Citizenship, he emphasised, is established through legally recognised documentation such as birth certificates, parental records, school records, voter list entries, residence proof, and government records — alongside a passport and other contemporaneous documents — particularly when date of birth, place of birth, or parents' citizenship status must be verified.
Stakeholders and Impact
The exchange touches a politically sensitive nerve in India, where debates over citizenship documentation have intensified since the passage of the Citizenship Amendment Act (CAA) in 2019 and subsequent discussions around a National Register of Citizens (NRC). Owaisi has been a prominent and vocal critic of both measures. Reddy's post is directed not only at Owaisi but at a broader public audience, seeking to clarify that the legal position on passports and citizenship has remained consistent across governments.

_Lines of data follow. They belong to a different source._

(** * Reminder lifecycle of the note server (server.py)

    A shallow embedding of the Flask application in [server.py]: the [Note]
    table, the request handlers that change reminder state, the dispatcher
    [send_reminder_email], the start-up sweep [check_missed_reminders], and
    the table of scheduled jobs.

    Conventions of the embedding.
    - Python values (JSON payload values, datetimes, the tuple built in
      [update_note]) are values of [pyval]. JSON floats are left out.
    - A datetime is a number of microseconds on the UTC time line.
    - The [Note] table is a finite map from the primary key (the text of the
      UUID) to the other columns of the row.
    - An object holds whatever value the handler assigned to its attributes.
      [db.session.commit()] binds each attribute to its column: a value the
      column type refuses makes the statement fail, a value it accepts is
      stored as a value of that type, [nullable=False] and the primary key
      are enforced, and the column defaults of the model are applied. After
      the commit the handler reads the attributes back from the row.
    - Handlers are functions of the current time and the state; what they
      raise is an explicit outcome. *)

From stdpp Require Import gmap strings list fin_maps.

Set Warnings "-register-all".
Local Open Scope Z_scope.

(** ** Python values *)

Inductive pyval :=
  | PNone
  | PBool (b : bool)
  | PInt (z : Z)
  | PStr (s : string)
  | PDatetime (t : Z)
  | PTuple (items : list pyval)
  | PList (items : list pyval)
  | PDict (items : list (string * pyval)).

(** Truth value testing, as [if v:] and [a and b] do it. *)
Definition py_truthy (v : pyval) : bool :=
  match v with
  | PNone => false
  | PBool b => b
  | PInt z => negb (z =? 0)
  | PStr s => negb (String.eqb s "")
  | PDatetime _ => true
  | PTuple items => match items with [] => false | _ :: _ => true end
  | PList items => match items with [] => false | _ :: _ => true end
  | PDict items => match items with [] => false | _ :: _ => true end
  end.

For ordinary passport holders, the legal distinction carries practical weight: citizenship rights flow from the Citizenship Act, 1955, not from the passport, which remains a travel facilitation document. Courts and government authorities may require a range of documents to establish citizenship, and a passport alone cannot substitute for that evidentiary standard.
What's Next
Reddy called on Owaisi to read the Citizenship Act, 1955 and the Passports Act, 1967 before making further public statements on the subject. He urged leaders in constitutional positions to speak responsibly on such matters rather than stoking public anxiety for political benefit. Any formal parliamentary debate, MEA clarification, or court proceedings referencing this legal distinction in the coming weeks will determine whether the exchange remains a political flashpoint or is resolved through official guidance.